Welcome to the class! Looks like your recall is doing pretty awesome. Be sure to keep us updated with your attempts at lucid dreaming and we'll do our best to offer all the advice we can  :smiley:

----------


## paigeyemps

Hi acelegion!  ::D:  Welcome to the class! Anyway, what RareCola said.. keep us updated!

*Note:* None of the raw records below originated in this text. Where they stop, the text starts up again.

(* ===== verification/SimTypes.v ===== *)
(** * SimTypes: the variables of the simulator's expressions keep their types
    (the bindings of src/sim/state.rs, src/sim/expr.rs and src/sim/derived.rs)

    The context of the expressions is type-safe: assigning a variable a value of another
    type than it has is an error, which the program expects never to happen and panics on.
    A type environment, kept by every step, says when it does not. *)

From Stdlib Require Import ZArith Lia SpecFloat String.
From stdpp Require Import base tactics numbers list strings.
From S2P Require Import Prelude Float Wire SimClock SimExpr SimConfig SimState SimPhysics.
Local Open Scope string_scope.
Local Open Scope list_scope.

(** ** Types *)

Inductive ValueType := TString | TFloat | TInt | TBoolean | TTuple | TEmpty.
#[export] Instance ValueType_eq_dec : EqDecision ValueType.
Proof. solve_decision. Defined.
Definition typ (v : EValue) : ValueType :=
  match v with
  | EString _ => TString | EFloat _ => TFloat | EInt _ => TInt
  | EBoolean _ => TBoolean | ETuple _ => TTuple | EEmpty => TEmpty
  end.

(** What [evalexpr] documents of its contexts: a variable has one type for ever, and any
    value may be assigned to a variable that is new or has its type. *)
Class EvalexprTyped `{Evalexpr} := {
  type_of : HashMapContext -> string -> option ValueType;
  type_of_new k : type_of context_new k = None;
  type_of_function ctx name f ctx' k :
    set_function ctx name f = Some ctx' -> type_of ctx' k = type_of ctx k;
  set_value_typed ctx k v : type_of ctx k = None \/ type_of ctx k = Some (typ v) ->
    exists ctx', set_value ctx k v = Some ctx';
  type_of_set ctx k v ctx' k' : set_value ctx k v = Some ctx' ->
    type_of ctx' k' = if decide (k' = k) then Some (typ v) else type_of ctx k';
  set_value_mistyped ctx k v t : type_of ctx k = Some t -> t <> typ v -> set_value ctx k v = None
}.

(** The environment of the simulator's variables: four are texts, all others numbers. *)
Definition text_variables : list string := ["kv_dtype"; "active_device"; "phase"; "device"].
Definition variable_type (k : string) : ValueType :=
  if decide (k ∈ text_variables) then TString else TFloat.

Section Typed.
Context `{Libm} `{EvalexprTyped}.

Definition well_typed (ctx : ExprContext) : Prop :=
  forall k t, type_of ctx k = Some t -> t = variable_type k.
Definition typed_binding (b : string * EValue) : Prop := typ b.2 = variable_type b.1.

(** How a step that does not panic ends: well, or with the error of a derived expression
    that evaluates neither to a number nor to a text. *)
Definition derived_outcome (derived : HashMap DerivedExpr) (r : result unit PhysicsError)
    : Prop :=
  match r with
  | Ok _ => True
  | Err (ExprFailed location) => exists name d ctx, (name, d) ∈ derived /\
      location = "derived." +:+ name /\ well_typed ctx /\
      eval_float (tree (der_expr d)) ctx = None /\ eval_string (tree (der_expr d)) ctx = None
  end.

(** ** Lemmas: assignments *)

Lemma ctx_set_typed ctx k v : well_typed ctx -> typ v = variable_type k ->
  exists ctx', ctx_set ctx k v = Return ctx' /\ well_typed ctx' /\ type_of ctx' k = Some (typ v) /\
    (forall k', type_of ctx k' <> None -> type_of ctx' k' = type_of ctx k').
Proof.
  intros Hw Hv. unfold ctx_set. destruct (set_value_typed ctx k v) as [ctx' Hset].
  { destruct (type_of ctx k) as [t|] eqn:Ht; [|by left]. right. f_equal. rewrite Hv. by apply Hw. }
  rewrite Hset. exists ctx'. pose proof (type_of_set _ _ _ _ k Hset) as Hk.
  rewrite decide_True in Hk by done. split_and!; [done| |done|].
  - intros k' t Ht. rewrite (type_of_set _ _ _ _ _ Hset) in Ht. case_decide; [|by apply Hw].
    subst k'. congruence.
  - intros k' Hk'. rewrite (type_of_set _ _ _ _ _ Hset). case_decide; [|done]. subst k'.
    destruct (type_of ctx k) as [t|] eqn:Ht; [|done]. f_equal. rewrite Hv. symmetry. by apply Hw.
Qed.

Lemma bind_all_typed bindings : forall ctx, well_typed ctx -> Forall typed_binding bindings ->
  exists ctx', bind_all ctx bindings = Return ctx' /\ well_typed ctx' /\
    Forall (fun b => type_of ctx' b.1 = Some (typ b.2)) bindings /\
    (forall k, type_of ctx k <> None -> type_of ctx' k = type_of ctx k).
Proof.
  induction bindings as [|[k v] bindings IH]; intros ctx Hw Hb; cbn [bind_all].
  { exists ctx. by split_and!. }
  apply Forall_cons in Hb as [Hkv Hb].
  destruct (ctx_set_typed ctx k v Hw Hkv) as (ctx1 & -> & Hw1 & Hk & Hkeep1).
  destruct (IH ctx1 Hw1 Hb) as (ctx2 & -> & Hw2 & Hall & Hkeep2).
  exists ctx2. split_and!; [done|done| |].
  - constructor; [|done]. cbn. rewrite Hkeep2; congruence.
  - intros k' Hk'. rewrite Hkeep2; [by apply Hkeep1|]. by rewrite Hkeep1.
Qed.

Lemma register_typed fs : forall ctx ctx', register ctx fs = Return ctx' ->
  well_typed ctx -> well_typed ctx'.
Proof.
  induction fs as [|[name f] fs IH]; intros ctx ctx'; cbn [register]; [by intros [= <-]|].
  destruct (set_function ctx name f) as [ctx1|] eqn:Hf; [|done]. intros Hr Hw.
  apply (IH _ _ Hr). intros k t. rewrite (type_of_function _ _ _ _ _ Hf). apply Hw.
Qed.

Lemma new_context_typed ctx : ExprContext_new = Return ctx -> well_typed ctx.
Proof.
  intros Hn. eapply register_typed; [exact Hn|]. intros k t. by rewrite type_of_new.
Qed.

(** ** Lemmas: the bindings of a step *)

Lemma state_bindings_typed s : Forall typed_binding (state_bindings s).
Proof. by repeat constructor. Qed.
Lemma engine_bindings_typed e : Forall typed_binding (engine_bindings e).
Proof. by repeat constructor. Qed.

Lemma bind_step_typed s e ctx : well_typed ctx ->
  exists ctx1 ctx2, bind_state s ctx = Return ctx1 /\ bind_engine e ctx1 = Return ctx2 /\
    well_typed ctx2.
Proof.
  intros Hw. destruct (bind_all_typed _ ctx Hw (state_bindings_typed s)) as (ctx1 & Hb1 & Hw1 & _).
  destruct (bind_all_typed _ ctx1 Hw1 (engine_bindings_typed e)) as (ctx2 & Hb2 & Hw2 & _).
  by exists ctx1, ctx2.
Qed.

Lemma evaluate_derived_typed derived : Forall (fun d => d.1 ∉ text_variables) derived ->
  forall s ctx, well_typed ctx ->
  exists s' ctx' r, evaluate_derived s derived ctx = Return (s', ctx', r) /\ well_typed ctx' /\
    derived_outcome derived r.
Proof.
  induction 1 as [|[name d] derived Hn _ IH]; intros s ctx Hw; cbn [evaluate_derived];
    [by eexists _, _, _|].
  assert (Hmore : forall s ctx, well_typed ctx ->
    exists s' ctx' r, evaluate_derived s derived ctx = Return (s', ctx', r) /\ well_typed ctx' /\
      derived_outcome ((name, d) :: derived) r).
  { intros s1 ctx1 Hw1. destruct (IH s1 ctx1 Hw1) as (s' & ctx' & r & Hr & Hw' & Ho).
    exists s', ctx', r. split_and!; [done|done|]. destruct r as [?|[location]]; [done|].
    destruct Ho as (name' & d' & ctx2 & Hin & ?). exists name', d', ctx2. split; [by right|done]. }
  destruct (eval_float _ _) as [x|] eqn:Hf.
  - destruct (ctx_set_typed ctx name (EFloat (lag_step (default f_zero (get_f64 s name)) x
      (der_tau_s d) derived_dt)) Hw) as (ctx1 & Hset & Hw1 & _).
    { cbn. unfold variable_type. by rewrite decide_False. }
    unfold set_f64. rewrite Hset. by apply Hmore.
  - destruct (eval_string _ _) eqn:Hs; [by apply Hmore|]. eexists _, _, _. split_and!; [reflexivity|done|].
    exists name, d, ctx. split_and!; [by left|done..].
Qed.

(** After the frequencies nothing in a step can panic. *)
Lemma step_typed cfg s e clock dt ctx : well_typed ctx ->
  Forall (fun d => d.1 ∉ text_variables) (sc_derived cfg) ->
  (step s e cfg clock dt ctx = Panic /\ dvfs_update s cfg (duration_as_secs_f64 dt) = Panic) \/
  (exists s' ctx' r, step s e cfg clock dt ctx = Return (s', ctx', r) /\ well_typed ctx' /\
    derived_outcome (sc_derived cfg) r).
Proof.
  intros Hw Hd. unfold step. destruct (dvfs_update s cfg _) as [s1|]; [right|by left].
  set (s2 := external_injection_apply _ _ _ _).
  assert (Ha : exists s3 ctx3, apply_actions s2 e cfg (duration_as_secs_f64 dt) ctx
    = Return (s3, ctx3) /\ well_typed ctx3).
  { unfold apply_actions. destruct (active_actions e); [by eauto|].
    destruct (bind_step_typed s2 e ctx Hw) as (ctx1 & ctx2 & -> & -> & Hw2). by eauto. }
  destruct Ha as (s3 & ctx3 & -> & Hw3). unfold derived_evaluate.
  destruct (bind_step_typed s3 e ctx3 Hw3) as (ctx1 & ctx2 & -> & -> & Hw2).
  by apply evaluate_derived_typed.
Qed.

Lemma steps_typed cfg st st' : Forall (fun d => d.1 ∉ text_variables) (sc_derived cfg) ->
  star (physics_step cfg) st st' -> well_typed st.2 -> well_typed st'.2.
Proof.
  intros Hd. apply (star_invariant (physics_step cfg) (fun st => well_typed st.2)).
  intros st1 st2 [s ctx e clock dt s' ctx' r Hs] Hw. cbn [snd] in *.
  destruct (step_typed cfg s e clock dt ctx Hw Hd) as [[Hp _]|(s1 & ctx1 & r1 & Hr & Hw' & _)];
    [congruence|]. rewrite Hs in Hr. by injection Hr as _ <- _.
Qed.

(** A text variable given a number by a derived expression panics the first step. *)
Lemma mistyped_derived_panics cfg s e clock dt ctx name d derived x :
  sc_derived cfg = (name, d) :: derived -> name ∈ text_variables -> well_typed ctx ->
  active_actions e = [] ->
  (forall ctx, eval_float (tree (der_expr d)) ctx = Some x) -> step s e cfg clock dt ctx = Panic.
Proof.
  intros Hcfg Hn Hw Ha He. unfold step. destruct (dvfs_update _ _ _) as [s1|]; [|done].
  set (s2 := external_injection_apply _ _ _ _). unfold apply_actions. rewrite Ha.
  unfold derived_evaluate.
  destruct (bind_all_typed _ ctx Hw (state_bindings_typed s2)) as (ctx1 & Hb1 & Hw1 & Ht1 & _).
  destruct (bind_all_typed _ ctx1 Hw1 (engine_bindings_typed e)) as (ctx2 & Hb2 & Hw2 & Ht2 & Hkeep).
  unfold bind_state. rewrite Hb1. unfold bind_engine. rewrite Hb2, Hcfg. cbn [evaluate_derived].
  rewrite He. unfold set_f64, ctx_set. rewrite (set_value_mistyped ctx2 name _ TString); [done| |done].
  assert (Hset : type_of ctx2 name <> None).
  { rewrite List.Forall_forall in Ht1, Ht2. revert Hn. unfold text_variables. rewrite !elem_of_cons.
    intros [->|[->|[->|[->|Hn]]]]; [| | | |by apply elem_of_nil in Hn].
    - assert (Hk : type_of ctx1 "kv_dtype" = Some TString).
      { apply (Ht1 ("kv_dtype", EString (kv_dtype s2))). unfold state_bindings.
        apply in_or_app. right. by left. }
      rewrite Hkeep; congruence.
    - pose proof (Ht2 ("active_device", EString (active_device e))) as Hk. cbn in Hk.
      rewrite Hk; [done|tauto].
    - pose proof (Ht2 ("phase", EString (engine_phase e))) as Hk. cbn in Hk. rewrite Hk; [done|tauto].
    - pose proof (Ht2 ("device", EString (default (active_device e) (last_switch_device e)))) as Hk.
      cbn in Hk. rewrite Hk; [done|tauto]. }
  destruct (type_of ctx2 name) as [t|] eqn:Ht; [|done]. f_equal. rewrite (Hw2 _ _ Ht).
  unfold variable_type. by rewrite decide_True.
Qed.
End Typed.

(** ** Properties *)

(** C33. The variables of the expressions keep their types.  When no derived expression of
    the scenario is named like one of the four text variables, every context reached from a
    new one by any sequence of steps gives each variable its one type, and from there no
    binding of a further step can panic, whatever the engine does.  Either the clamp of the
    frequency scaling panics, before any binding, or the step returns a well-typed context:
    with success, or with the error of a derived expression that evaluates neither to a
    number nor to a text. *)
Theorem expression_types_sound `{Libm} `{EvalexprTyped} cfg ctx0 s0 s ctx engine clock dt :
  Forall (fun d => d.1 ∉ text_variables) (sc_derived cfg) ->
  ExprContext_new = Return ctx0 -> star (physics_step cfg) (s0, ctx0) (s, ctx) ->
  well_typed ctx /\
  ((exists s' ctx' r, step s engine cfg clock dt ctx = Return (s', ctx', r) /\ well_typed ctx' /\
      derived_outcome (sc_derived cfg) r) \/
   (step s engine cfg clock dt ctx = Panic /\
    dvfs_update s cfg (duration_as_secs_f64 dt) = Panic)).
Proof.
  intros Hd Hnew Hsteps.
  assert (Hw : well_typed ctx).
  { apply (steps_typed cfg _ _ Hd Hsteps). by apply new_context_typed. }
  split; [exact Hw|]. destruct (step_typed cfg s engine clock dt ctx Hw Hd) as [?|?]; auto.
Qed.

(** ** Examples *)

#[export] Instance demo_typed : EvalexprTyped.
Proof.
  refine (@Build_EvalexprTyped demo_evalexpr
    (fun (ctx : HashMap EValue) k => typ <$> hm_get ctx k) _ _ _ _ _).
  - done.
  - by intros ctx name f ctx' k [= ->].
  - intros ctx k v Ht. cbn. destruct (hm_get ctx k) as [old|]; [|by eexists].
    destruct Ht as [|[= Ht]]; [done|]. destruct old, v; try discriminate; cbn; eauto.
  - intros ctx k v ctx' k'. cbn.
    assert (Hget : typ <$> hm_get (hm_insert ctx k v) k' =
      if decide (k' = k) then Some (typ v) else typ <$> hm_get ctx k').
    { rewrite hm_insert_get. by destruct (String.eqb_spec k k'), (decide (k' = k)); subst. }
    destruct (hm_get ctx k) as [old|]; [destruct (demo_same_type old v); [|done]|];
      intros [= <-]; exact Hget.
  - intros ctx k v t. cbn. destruct (hm_get ctx k) as [old|]; [|done]. intros [= <-] Hne.
    by destruct old, v.
Defined.

Lemma expression_types_sound_witness :
  exists s1 ctx1, star (physics_step demo_scenario) (demo_state, context_new) (s1, ctx1) /\
    well_typed ctx1 /\
    ((exists s' ctx' r, step s1 demo_engine demo_scenario VirtualClock_new 50000000 ctx1
        = Return (s', ctx', r) /\ well_typed ctx' /\
        derived_outcome (sc_derived demo_scenario) r) \/
     (step s1 demo_engine demo_scenario VirtualClock_new 50000000 ctx1 = Panic /\
      dvfs_update s1 demo_scenario (duration_as_secs_f64 50000000) = Panic)).
Proof.
  destruct (step demo_state demo_engine demo_scenario VirtualClock_new 50000000 context_new)
    as [[[s1 ctx1] r]|] eqn:Hs; [|vm_compute in Hs; discriminate Hs].
  assert (Hsteps : star (physics_step demo_scenario) (demo_state, context_new) (s1, ctx1)).
  { eapply star_step; [|apply star_refl]. by econstructor. }
  exists s1, ctx1. split; [exact Hsteps|].
  apply (expression_types_sound demo_scenario context_new demo_state); [|reflexivity|exact Hsteps].
  constructor; [|constructor]. cbn. apply (bool_decide_unpack _). vm_compute. exact I.
Defined.

(** A scenario that validation accepts and whose first step panics. *)
Definition mistyped_scenario : ScenarioConfig :=
  {| sc_extends := None; sc_initial_state := sc_initial_state demo_scenario; sc_actions := [];
     sc_composition := sc_composition demo_scenario; sc_interactions := [];
     sc_passive_dynamics :=
       {| pd_cpu_cluster_thermal_c := demo_cluster; pd_gpu_cluster_thermal_c := demo_cluster;
          thermal_coupling := {| cpu_to_gpu := f_zero; gpu_to_cpu := f_zero |};
          pd_thermal_c := demo_derived "thermal_c"; pd_memory_bw_utilization_pct := demo_derived "bits";
          pd_kv_cache_bytes := {| growth_per_token := []; applies_when := demo_expr "phase" |} |};
     sc_dvfs := sc_dvfs demo_scenario; sc_derived := [("phase", demo_derived "cpu_freq_mhz")];
     sc_external_injections := []; sc_observation := sc_observation demo_scenario;
     sc_rng_seed := None |}.
Lemma mistyped_scenario_panics :
  validate_expressions mistyped_scenario = Return (Ok tt) /\
  step demo_state demo_engine mistyped_scenario VirtualClock_new 50000000 context_new = Panic.
Proof. split; vm_compute; reflexivity. Qed.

You are always welcome to take a look around the class, maybe read the other students' workbooks so you can gain some insight on them as well. Be sure to check out the links and resources compilation if you have some spare time too  :smiley:  Oh, and I've seen you around chat! I hope you can attend some/all the DVA chat sessions too.  :smiley: 

Good luck!  ::banana::

----------


## acelegion

Thanks guys, I will try to attend the chats but I think they're on about 2 am in the morning so no promises  :tongue2:  

Tried doing DEILD last night but had a terrible nights sleep, kept waking up every hour and not being able to get back to sleep for 30 min. Cant recall any dreams either which was disappointing... But it hasn't discouraged me at all, I'll keep trying with a positive attitude!

----------


## Caenis

Hey Ace, I hope you're a fan of Pokemon.  =p  RareCola is right, you're dream recall is impressive for a beginner!  Just keep recording dreams and you'll notice more dream signs in no time.  You're already incorporating a bit of awareness, that's good!  Here's a tutorial about one of the many awareness techniques in DV, Sporadic Awareness Technique.  Maybe it'll give you a few more ideas.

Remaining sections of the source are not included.